Dr. David J. Williams, from University College London, and colleagues searched Medline and Embase for prospective and retrospective cohort studies examining the impact of preeclampsia on future cardiovascular disease and cancer as well as mortality. A total of 25 studies, which included more than 3 million women, were included in the analysis.
Preeclampsia was associated with increased risks of hypertension, ischemic heart disease, stroke, and venous thromboembolism during follow-up. The relative risks ranged from 1.79 for venous thromboembolism after 4.7 years of follow-up to 3.70 for hypertension after 14.1 years of follow-up.
A history of preeclampsia was also tied to a 49% increase in overall mortality after 14.5 years, the authors note.
By contrast, with up to 17 years of follow-up, there was no evidence that a history of preeclampsia increased the risk of any malignancy.
Meanwhile, Dr. Elisabeth Balstad Magnussen, from Trondheim University Hospital in Norway, and colleagues conducted a population-based cohort study, involving 3494 women, to examine whether cardiovascular risk factors increase the odds of preeclampsia. Of the women, 133 (3.8%) successfully delivered after a preeclamptic pregnancy.
The researchers found that various cardiovascular risk factors, including high blood pressure, elevated triglyceride levels, and obesity, did, in fact, increase the risk of preeclampsia. For instance, women with a systolic blood pressure of 130 mm Hg or higher were 7.1-times more likely to develop preeclampsia than were women with a pressure of 111 mm Hg or lower.
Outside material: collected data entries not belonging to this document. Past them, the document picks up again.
(** ** Index search: [xp.max(xp.nonzero(mask)[0])] *)

Lemma nonzero_from_elem (mask : list bool) (i k : nat) :
  k ∈ xp.nonzero_from i mask <->
  exists j, k = (i + j)%nat /\ mask !! j = Some true.
Proof.
  revert i. induction mask as [|b mask IH]; intros i; cbn.
  - split; [intros H; inversion H|intros (j & _ & H); discriminate].
  - assert (Hs : k ∈ xp.nonzero_from (S i) mask <->
                 exists j, k = (i + S j)%nat /\ mask !! j = Some true).
    { rewrite IH. split; intros (j & -> & Hj); exists j; split; auto; lia. }
    destruct b.
    + rewrite elem_of_cons, Hs. split.
      * intros [->|(j & -> & Hj)]; [exists 0%nat|exists (S j)]; split; auto; lia.
      * intros (j & -> & Hj). destruct j as [|j]; [left; lia|right; eauto].
    + rewrite Hs. split.
      * intros (j & -> & Hj). exists (S j). auto.
      * intros (j & -> & Hj). destruct j as [|j]; [discriminate|eauto].
Qed.

Lemma fold_left_max_spec (a : list nat) (v : nat) :
  (fold_left Nat.max a v = v \/ fold_left Nat.max a v ∈ a) /\
  (v <= fold_left Nat.max a v)%nat /\
  Forall (fun w => (w <= fold_left Nat.max a v)%nat) a.
Proof.
  revert v. induction a as [|w a IH]; intros v; cbn.
  - repeat split; auto.
  - destruct (IH (Nat.max v w)) as (Hm & Hle & Hall). repeat split.
    + destruct Hm as [Hm|Hm]; [|right; now apply list_elem_of_further].
      rewrite Hm. destruct (Nat.max_spec v w) as [[_ ->]|[_ ->]];
        [right; apply list_elem_of_here|now left].
    + lia.
    + constructor; [lia|exact Hall].
Qed.

Lemma max_index_Ok (l : list nat) (m : nat) :
  xp.max_index l = Ok m -> m ∈ l /\ Forall (fun w => (w <= m)%nat) l.
Proof.
  destruct l as [|v l]; cbn; [discriminate|]. intros [= <-].
  destruct (fold_left_max_spec l v) as (Hm & Hle & Hall). split.
  - destruct Hm as [->|Hm]; [apply list_elem_of_here|now apply list_elem_of_further].
  - now constructor.
Qed.

Lemma max_index_nonempty (l : list nat) (k : nat) :
  k ∈ l -> exists m, xp.max_index l = Ok m.
Proof. destruct l; [intros H; inversion H|cbn; eauto]. Qed.

(** The index found is the last true entry of the mask. *)
Lemma last_true_index (mask : list bool) (k : nat) :
  xp.max_index (xp.nonzero mask) = Ok k <->
  mask !! k = Some true /\ forall j, (k < j)%nat -> mask !! j <> Some true.
Proof.
  unfold xp.nonzero. split.
  - intros H. apply max_index_Ok in H as [Hk Hall].
    apply nonzero_from_elem in Hk as (j & -> & Hj). split; [exact Hj|].
    intros j' Hlt Hj'. rewrite Forall_forall in Hall.
    assert (Hin : j' ∈ xp.nonzero_from 0 mask)
      by (apply nonzero_from_elem; eauto).
    apply Hall in Hin. cbn in *. lia.
  - intros [Hk Hlast].
    assert (Hin : k ∈ xp.nonzero_from 0 mask)
      by (apply nonzero_from_elem; eauto).
    destruct (max_index_nonempty _ _ Hin) as [m Hm]. rewrite Hm. f_equal.
    pose proof (max_index_Ok _ _ Hm) as [Hmin Hall].
    rewrite Forall_forall in Hall. apply Hall in Hin.
    apply nonzero_from_elem in Hmin as (j & -> & Hj). cbn in *.
    destruct (decide (k < j)%nat) as [Hlt|]; [|lia].
    exfalso. exact (Hlast j Hlt Hj).
Qed.

Lemma no_true_index (mask : list bool) :
  (forall j, mask !! j <> Some true) ->
  xp.max_index (xp.nonzero mask)
  = Raise (ValueError
      "zero-size array to reduction operation maximum which has no identity").
Proof.
  intros H. unfold xp.nonzero.
  destruct (xp.nonzero_from 0 mask) as [|k l] eqn:E; [reflexivity|].
  exfalso. assert (Hin : k ∈ xp.nonzero_from 0 mask)
    by (rewrite E; apply list_elem_of_here).
  apply nonzero_from_elem in Hin as (j & _ & Hj). exact (H j Hj).
Qed.
Lemma Clone_run first : ∀ pre dst post s,
  length dst = length first →
  Forall (live s) first → Forall (fun p => p ≠ nullptr) dst →
  ∃ new s1,
    NoDup new ∧
    (∀ a, a ∈ new → heap s !! a = None) ∧
    freed s1 = freed s ∧
    (∀ a, a ∉ new → heap s1 !! a = heap s !! a) ∧
    (∀ i a, new !! i = Some a →
       ∃ p, first !! i = Some p ∧ heap s1 !! a = pointee s p) ∧
    ((length new = length first ∧
      Clone alloc (apart first) (length pre) (pre ++ dst ++ post) s =
        Ret (length pre + length first, pre ++ map Some new ++ post) s1) ∨
     (length new < length first ∧ alloc (heap s1) = None ∧
      Clone alloc (apart first) (length pre) (pre ++ dst ++ post) s = Throw s1)).
Proof.
  induction first as [|pf first IH]; intros pre dst post s Hlen Hsrc Hdst.
  - destruct dst; [|done]. exists [], s. simpl. rewrite Nat.add_0_r.
    split_and!; try done.
    + constructor.
    + intros a Ha. by apply elem_of_nil in Ha.
    + by left.
  - destruct dst as [|pd dst]; [done|]. simpl in Hlen.
    apply Forall_cons in Hsrc as [[v Hv] Hsrc].
    apply Forall_cons in Hdst as [Hpd Hdst].
    destruct pf as [b|]; [simpl in Hv|done].
    destruct pd as [c|]; [|done].
    simpl. unfold bind at 1. rewrite slot_get_middle. simpl.
    unfold Clone_, bind. simpl. rewrite Hv. unfold new_.
    destruct (alloc (heap s)) as [a|] eqn:Ha.
    + pose proof (alloc_fresh _ _ Ha) as Hfresh.
      rewrite slot_set_middle. simpl.
      set (s0 := State (<[a:=v]> (heap s)) (freed s)).
      assert (∀ q, live s q → pointee s0 q = pointee s q) as Hkeep.
      { intros q [w Hw]. apply pointee_store_ne. intros ->.
        simpl in Hw. congruence. }
      destruct (IH (pre ++ [Some a]) dst post s0) as (new & s1 & Hnd & Hfr &
        Hfreed & Hframe & Hval & Hend).
      { lia. }
      { eapply Forall_impl; [exact Hsrc|]. intros q. apply live_store. }
      { done. }
      assert (a ∉ new) as Hanew.
      { intros Hin. apply Hfr in Hin. simpl in Hin.
        by rewrite lookup_insert_eq in Hin. }
      exists (a :: new), s1. split; [by constructor|]. split.
      { intros c' [->|Hc]%elem_of_cons; [done|].
        apply Hfr in Hc. simpl in Hc.
        destruct (decide (a = c')) as [->|Hne]; [done|].
        by rewrite lookup_insert_ne in Hc. }
      split; [done|]. split.
      { intros c' Hc. apply not_elem_of_cons in Hc as [Hca Hc].
        rewrite (Hframe _ Hc). simpl. by rewrite lookup_insert_ne. }
      split.
      { intros [|i] c' Hi; simpl in Hi.
        - injection Hi as <-. exists (Some b). split; [done|].
          rewrite (Hframe _ Hanew). simpl. by rewrite lookup_insert_eq.
        - destruct (Hval _ _ Hi) as (q & Hq & Hc). exists q. split; [done|].
          rewrite Hc. apply Hkeep. rewrite Forall_forall in Hsrc.
          apply Hsrc. by eapply list_elem_of_lookup_2. }
      rewrite length_app, <- app_assoc in Hend. simpl in Hend.
      rewrite Nat.add_1_r in Hend.
      destruct Hend as [[Hl Hrun]|(Hl & Hfail & Hrun)].
      * left. split; [simpl; lia|]. rewrite Hrun. simpl.
        f_equal. f_equal; [lia|by rewrite <- app_assoc].
      * right. split; [simpl; lia|]. done.
    + exists [], s. split_and!; try done.
      * constructor.
      * intros a Ha'. by apply elem_of_nil in Ha'.
      * right. split; [simpl; lia|]. done.
Qed.
(** The automatic detection runs once per capture.  A capture puts the
    default markers of the photo in place and arms the effect; once a
    detection has started, no sequence of marker edits, detection results
    and manual re-runs arms it again, the photo and the markers stay in
    place (a failed detection leaves usable markers), and a retake disarms
    the effect and clears photo and markers. *)
Theorem App_autoDetect_once (st : App.State) (captured : CapturedPhoto)
        (events : list App.Event) :
  let st1 := App.handleCapture (Some captured) st in
  let st2 := fold_left App.apply events (App.detectStarted st1) in
  App.autoDetectEffect st1 = true
  /\ App.markers st1
     = Some (createDefaultMarkers (width captured) (height captured))
  /\ App.autoDetectEffect st2 = false
  /\ App.photo st2 = Some captured
  /\ App.markers st2 <> None
  /\ App.autoDetectEffect (App.retakePhoto st2) = false
  /\ App.markers (App.retakePhoto st2) = None
  /\ App.handleCapture None st = st.
Proof.
  cbv zeta.
  set (st1 := App.handleCapture (Some captured) st).
  assert (Hinv : forall evs s,
             App.photo s = Some captured -> App.autoState s <> App.idle ->
             App.markers s <> None ->
             let s' := fold_left App.apply evs s in
             App.photo s' = Some captured /\ App.autoState s' <> App.idle
             /\ App.markers s' <> None).
  { induction evs as [| e evs IH]; intros s Hp Ha Hm; cbn [fold_left].
    - auto.
    - apply IH.
      + destruct e; cbn; try assumption.
        unfold App.detectStarted; rewrite Hp; cbn; reflexivity.
      + apply App_apply_not_idle; [rewrite Hp; discriminate | assumption].
      + apply App_apply_not_idle;
          [rewrite Hp; discriminate | assumption | assumption]. }
  destruct (Hinv events (App.detectStarted st1)) as (Hp & Ha & Hm);
    try (cbn; (reflexivity || discriminate)).
  repeat split; try reflexivity; try assumption.
  unfold App.autoDetectEffect.
  destruct (App.step _), (App.photo _), (App.markers _), (App.autoState _);
    try reflexivity; contradiction.
Qed.

(** ** The scale of the canvas *)

(** With the scale that the canvas computes from its rendered size [w x h]
    and the photo's size [W x H] (positive, and rendered at no less than a
    ten-thousandth of its size), a pointer at offset [(ox, oy)] within the
    rendered surface is the image point [(ox * W / w, oy * H / h)]: the
    mapping is proportional and needs no clamping. *)
Theorem getImagePointFromEvent_proportional
        (w h W H ox oy rl rt : R) (url taken : string) :
  0 < W -> 0 < H ->
  0.0001 * W <= w -> 0.0001 * H <= h ->
  0 <= ox <= w -> 0 <= oy <= h ->
  let photo := mkPhoto url W H taken in
  let scale := canvasScale (Size.mk w h) photo in
  getImagePointFromEvent scale photo
    (mkEvent (ox + rl)%R (oy + rt)%R (mkRect rl rt))
  = mkPoint (ox * W / w)%R (oy * H / h)%R
  /\ inImage W H (mkPoint (ox * W / w)%R (oy * H / h)%R).
Proof.
  intros HW HH Hw Hh Hox Hoy; cbv zeta.
  assert (Hcoord : forall o s S : R,
             0 < S -> 0.0001 * S <= s -> 0 <= o <= s ->
             0.0001 <= s / S /\ 0 <= o * S / s <= S
             /\ o / (s / S) = o * S / s).
  { intros o s S HS Hs Ho.
    assert (Hs0 : 0 < s) by nra.
    assert (Hi : 0 < / S) by (apply Rinv_0_lt_compat, HS).
    assert (Hj : 0 < / s) by (apply Rinv_0_lt_compat, Hs0).
    assert (E1 : S * / S = 1) by (apply Rinv_r; lra).
    assert (E2 : s * / s = 1) by (apply Rinv_r; lra).
    split; [| split].
    - unfold Rdiv.
      replace 0.0001 with (0.0001 * S * / S) by (rewrite Rmult_assoc, E1; lra).
      apply Rmult_le_compat_r; lra.
    - unfold Rdiv; split.
      + apply Rmult_le_pos; [nra | lra].
      + replace S with (s * S * / s) at 2
          by (rewrite (Rmult_comm s S), Rmult_assoc, E2; lra).
        apply Rmult_le_compat_r; [lra | nra].
    - field; lra. }
  destruct (Hcoord ox w W HW Hw Hox) as (Hsx & Hbx & Ex).
  destruct (Hcoord oy h H HH Hh Hoy) as (Hsy & Hby & Ey).
  split.
  - unfold canvasScale; cbn [Size.width Size.height width height].
    rewrite !div_Finite by lra.
    rewrite getImagePointFromEvent_Finite.
    rewrite !Rmax_left by assumption.
    replace (ox + rl - rl) with ox by lra.
    replace (oy + rt - rt) with oy by lra.
    rewrite Ex, Ey, !Real_clamp_id by assumption.
    reflexivity.
  - do 2 eexists; split; [reflexivity | split; assumption].
Qed.

(** ** Instances of the properties above *)

Lemma estimateCardCorners_level_witness :
  exists cx cy half : R,
    estimateCardCorners
      [Landmark.mk 0.2 0.3 None; Landmark.mk 0.8 0.5 None] 1000 1000
    = Some (mkPoint (cx - half)%R cy, mkPoint (cx + half)%R cy).
Proof.
  destruct (estimateCardCorners_level
              [Landmark.mk 0.2 0.3 None; Landmark.mk 0.8 0.5 None] 1000 1000)
    as (cx & cy & half & minX & maxX & E & _).
  - discriminate.
  - repeat constructor; do 2 eexists; split; reflexivity.
  - exists cx, cy, half; exact E.
Defined.

Lemma autoSuggestMarkers_pupils_in_image_witness :
  exists lp : Point,
    getSuggestion
      (suggestions
         (autoSuggestMarkers
            (Detected (Some [repeat (Landmark.mk 0.5 0.5 None) 264]))
            1280 720))
      leftPupil = Some lp
    /\ inImage 1280 720 lp.
Proof.
  destruct (autoSuggestMarkers_pupils_in_image
              (repeat (Landmark.mk 0.5 0.5 None) 264) [] 1280 720)
    as (lp & rp & Hlp & _ & Hin & _).
  - lra.
  - lra.
  - apply Forall_forall; intros l Hl; apply repeat_spec in Hl; subst l.
    exists 0.5, 0.5; repeat split; lra.
  - rewrite repeat_length; apply Nat.le_refl.
  - exists lp; split; assumption.
Defined.

Lemma getImagePointFromEvent_proportional_witness :
  getImagePointFromEvent
    (canvasScale (Size.mk 500 250)
       (mkPhoto "data:image/png;base64,AAAA" 1000 500 "2024-05-01T10:00:00.000Z"))
    (mkPhoto "data:image/png;base64,AAAA" 1000 500 "2024-05-01T10:00:00.000Z")
    (mkEvent (500 + 8)%R (0 + 16)%R (mkRect 8 16))
  = mkPoint (500 * 1000 / 500)%R (0 * 500 / 250)%R.
Proof.
  apply (getImagePointFromEvent_proportional 500 250 1000 500 500 0 8 16); lra.
Defined.

(** * The measurement under binary64 arithmetic *)

Import QArith_base Qreals.
Local Open Scope R_scope.

Lemma pow2_53 : 2 ^ 53 = 9007199254740992.
Proof.
  change 2 with (IZR 2) at 1; rewrite pow_IZR.
  apply f_equal; vm_compute; reflexivity.
Qed.

Lemma IZR_le_pow2_53 (z : Z) : (Z.abs z <= 2 ^ 53)%Z -> Rabs (IZR z) <= 2 ^ 53.
Proof.
  intros H; rewrite <- abs_IZR, pow2_53.
  apply IZR_le; exact H.
Qed.

Lemma Rabs_le_bounds (a b : R) : Rabs a <= b -> - b <= a <= b.
Proof. unfold Rabs; destruct (Rcase_abs a); lra. Qed.

Lemma Q2R_Z (z : Z) : Q2R (z # 1) = IZR z.
Proof. unfold Q2R; simpl; lra. Qed.

Section RoundedArithmetic.

Variable Rd : Rounded.Rounding.
Hypothesis L : Rounded.Laws Rd.

Lemma rnd_0 : Rounded.rnd Rd 0 = 0.
Proof. apply (Rounded.rnd_IZR Rd L 0); simpl; lia. Qed.

Lemma rnd_1 : Rounded.rnd Rd 1 = 1.
Proof. apply (Rounded.rnd_IZR Rd L 1); simpl; lia. Qed.

Lemma rnd_near (a : R) :
  Rabs a <= 2 ->
  a - 1.2e-16 <= Rounded.rnd Rd a <= a + 1.2e-16.
Proof.
  intros H; pose proof (Rounded.rnd_error Rd L a H) as He.
  rewrite pow2_53 in He.
  apply Rabs_le_bounds in He; lra.
Qed.

Lemma fl_Finite (a : R) :
  Rabs (Rounded.rnd Rd a) <= Rounded.Omega Rd ->
  Rounded.fl Rd a = Finite (Rounded.rnd Rd a).
Proof.
  intros H; unfold Rounded.fl.
  destruct (Rle_dec _ _) as [_ | Hn]; [reflexivity | contradiction].
Qed.

Lemma fl_small (a : R) :
  Rabs a <= 2 -> Rounded.fl Rd a = Finite (Rounded.rnd Rd a).
Proof.
  intros H; apply fl_Finite.
  pose proof (rnd_near a H) as Hn.
  pose proof (Rounded.Omega_large Rd L) as HO; rewrite pow2_53 in HO.
  apply Rabs_le_bounds in H; apply Rabs_le; lra.
Qed.

Lemma fl_IZR (z : Z) :
  (Z.abs z <= 2 ^ 53)%Z -> Rounded.fl Rd (IZR z) = Finite (IZR z).
Proof.
  intros H; rewrite fl_Finite; rewrite (Rounded.rnd_IZR Rd L z H).
  - reflexivity.
  - pose proof (IZR_le_pow2_53 z H); pose proof (Rounded.Omega_large Rd L); lra.
Qed.

Lemma fl_0 : Rounded.fl Rd 0 = Finite 0.
Proof. apply (fl_IZR 0); simpl; lia. Qed.

Lemma fl_isNumber (a : R) : Rounded.isNumber (Rounded.fl Rd a).
Proof.
  unfold Rounded.fl.
  destruct (Rle_dec _ _); [exact I |]; destruct (Number.Rltb 0 a); exact I.
Qed.

Lemma fl_nonneg (a : R) : 0 <= a -> Rounded.nonneg (Rounded.fl Rd a).
Proof.
  intros H; unfold Rounded.fl.
  destruct (Rle_dec _ _) as [_ | Hn].
  - simpl; rewrite <- rnd_0; apply (Rounded.rnd_le Rd L); exact H.
  - destruct (Number.Rltb 0 a) eqn:E; [exact I |].
    apply Rltb_false in E.
    assert (a = 0) by lra; subst a.
    exfalso; apply Hn; rewrite rnd_0, Rabs_R0.
    pose proof (Rounded.Omega_large Rd L) as HO; rewrite pow2_53 in HO; lra.
Qed.

Lemma lit_Z (z : Z) :
  (Z.abs z <= 2 ^ 53)%Z -> Rounded.lit Rd (z # 1) = Finite (IZR z).
Proof. intros H; unfold Rounded.lit; rewrite Q2R_Z; apply fl_IZR, H. Qed.

Lemma lit_0 : Rounded.lit Rd 0 = Finite 0.
Proof. apply (lit_Z 0); simpl; lia. Qed.

Lemma lit_1 : Rounded.lit Rd 1 = Finite 1.
Proof. apply (lit_Z 1); simpl; lia. Qed.

Lemma lit_2 : Rounded.lit Rd 2 = Finite 2.
Proof. apply (lit_Z 2); simpl; lia. Qed.

Lemma lit_45 : Rounded.lit Rd 45 = Finite 45.
Proof. apply (lit_Z 45); simpl; lia. Qed.


Lemma lit_90 : Rounded.lit Rd 90 = Finite 90.
Proof. apply (lit_Z 90); simpl; lia. Qed.

Lemma lit_220 : Rounded.lit Rd 220 = Finite 220.
Proof. apply (lit_Z 220); simpl; lia. Qed.

(** A decimal literal of magnitude at most 2 is a finite number within
    1.2e-16 of the decimal. *)
Lemma lit_near (q : Q) :
  Rabs (Q2R q) <= 2 ->
  Rounded.lit Rd q = Finite (Rounded.rnd Rd (Q2R q))
  /\ Q2R q - 1.2e-16 <= Rounded.rnd Rd (Q2R q) <= Q2R q + 1.2e-16.
Proof.
  intros H; split; [apply fl_small, H | apply rnd_near, H].
Qed.

End RoundedArithmetic.

Section RoundedOperations.

Variable Rd : Rounded.Rounding.
Hypothesis L : Rounded.Laws Rd.

Lemma nonneg_isNumber (a : number) : Rounded.nonneg a -> Rounded.isNumber a.
Proof. destruct a; simpl; tauto. Qed.

Lemma Math_hypot_nonneg (a b : number) :
  Rounded.isNumber a -> Rounded.isNumber b ->
  Rounded.nonneg (Rounded.Math_hypot Rd a b).
Proof.
  destruct a as [r | | |], b as [s | | |]; simpl; try tauto.
  intros _ _; destruct (Rle_dec _ _); simpl; [apply (Rounded.hyp_nonneg Rd L) | exact I].
Qed.


Lemma distance_nonneg (p q : Generic.Point number) :
  Rounded.finitePoint p -> Rounded.finitePoint q ->
  Rounded.nonneg (Generic.distance (Rounded.ops Rd) p q).
Proof.
  intros [Hpx Hpy] [Hqx Hqy].
  destruct p as [px py], q as [qx qy]; simpl in *.
  apply isFinite_inv in Hpx, Hpy, Hqx, Hqy.
  destruct Hpx as [a ->], Hpy as [b ->], Hqx as [c ->], Hqy as [d ->].
  unfold Generic.distance; simpl.
  apply Math_hypot_nonneg; apply fl_isNumber.
Qed.

Lemma div_isNumber (a : number) (s : R) :
  Rounded.isNumber a -> 0 < s -> Rounded.isNumber (Rounded.div Rd a (Finite s)).
Proof.
  intros Ha Hs; destruct a as [r | | |]; simpl in *; try tauto.
  - destruct (Req_dec_T s 0); [lra | apply fl_isNumber].
  - destruct (Number.Rltb s 0); exact I.
  - destruct (Number.Rltb s 0); exact I.
Qed.

Lemma clamp_unit (v : number) :
  Rounded.isNumber v ->
  exists c : R,
    Generic.clamp (Rounded.ops Rd) v (Finite 0) (Finite 1) = Finite c
    /\ 0 <= c <= 1.
Proof.
  intros Hv; destruct v as [r | | |]; simpl in *; try tauto.
  - exists (Rmin 1 (Rmax 0 r)); split; [reflexivity |].
    unfold Rmin, Rmax; destruct (Rle_dec 0 r); destruct (Rle_dec 1 _); lra.
  - exists 1; split; [reflexivity | lra].
  - exists (Rmin 1 0); split; [reflexivity |].
    unfold Rmin; destruct (Rle_dec 1 0); lra.
Qed.

(** [scaleConfidence] is a real of [[0, 1]] whatever the card width. *)
Lemma scaleConfidence_unit (w : number) :
  Rounded.nonneg w ->
  exists sc : R,
    Generic.clamp (Rounded.ops Rd)
      (Generic.div (Rounded.ops Rd)
         (Generic.sub (Rounded.ops Rd) w (Generic.lit (Rounded.ops Rd) 90))
         (Generic.lit (Rounded.ops Rd) 220))
      (Generic.lit (Rounded.ops Rd) 0) (Generic.lit (Rounded.ops Rd) 1)
    = Finite sc
    /\ 0 <= sc <= 1.
Proof.
  intros Hw; cbn [Generic.lit Generic.div Generic.sub Rounded.ops].
  rewrite (lit_90 Rd L), (lit_220 Rd L), (lit_0 Rd L), (lit_1 Rd L).
  apply clamp_unit, div_isNumber; [| lra].
  destruct w as [h | | |]; simpl in *; try tauto.
  apply fl_isNumber.
Qed.
(** * pySigma-backend-athena: the table-name pipeline and the predicate core

    A shallow embedding of [sigma/pipelines/athena/athena.py] and of the
    condition-to-predicate translator exercised by
    [tests/test_backend_athena_mixed_modifiers.py].

    Python [str] values are Rocq [string]s; a character is a code point
    below 256.  A Python [dict] is an association list in insertion order,
    because [list(values.keys())] is printed in the error message. *)

From Stdlib Require Import String Ascii List Bool Arith Lia.
Import ListNotations.
Local Open Scope string_scope.

(** ** Python strings *)

Definition dquote : ascii := ascii_of_nat 34.

Fixpoint str_mem (c : ascii) (s : string) : bool :=
  match s with
  | EmptyString => false
  | String a s' => Ascii.eqb a c || str_mem c s'
  end.

(** [s.replace(old, new)] for one-character [old] and [new]. *)
Fixpoint replace (old new : ascii) (s : string) : string :=
  match s with
  | EmptyString => EmptyString
  | String a s' => String (if Ascii.eqb a old then new else a) (replace old new s')
  end.

Definition hex_digit (n : nat) : ascii :=
  match n with
  | 0 => "0" | 1 => "1" | 2 => "2" | 3 => "3" | 4 => "4" | 5 => "5"
  | 6 => "6" | 7 => "7" | 8 => "8" | 9 => "9" | 10 => "a" | 11 => "b"
  | 12 => "c" | 13 => "d" | 14 => "e" | _ => "f"
  end%char.

(** One character of [repr(s)], for the quote character chosen by [repr]. *)
Definition repr_char (quote c : ascii) : string :=
  let n := nat_of_ascii c in
  if Ascii.eqb c quote || Ascii.eqb c "\"%char then String "\" (String c "")
  else if (n =? 9)%nat then "\t"
  else if (n =? 10)%nat then "\n"
  else if (n =? 13)%nat then "\r"
  else if ((n <? 32) || (n =? 127) || ((128 <=? n) && (n <=? 160)) || (n =? 173))%nat
       then String "\" (String "x" (String (hex_digit (n / 16)) (String (hex_digit (n mod 16)) "")))
  else String c "".

Fixpoint repr_body (quote : ascii) (s : string) : string :=
  match s with
  | EmptyString => EmptyString
  | String c s' => repr_char quote c ++ repr_body quote s'
  end.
Oral contraceptive use at baseline appeared to reduce the risk of preeclampsia by 50%, the report indicates.
"Women with a history of preeclampsia (or gestational hypertension) should have their risk of cardiovascular disease actively assessed at three to six months postpartum," Dr. L. A. Magee and Dr. P. von Dadelszen, from the University of British Columbia in Vancouver, Canada, note in a related editorial.
These women "should pursue a heart-healthy diet and lifestyle. All of these women should probably be screened early for traditional risk markers of cardiovascular disease, and they should be treated, at a minimum, according to published guidelines."
Last Updated: 2007-11-01 19:01:10 -0400 (Reuters Health)
BMJ Online First 2007.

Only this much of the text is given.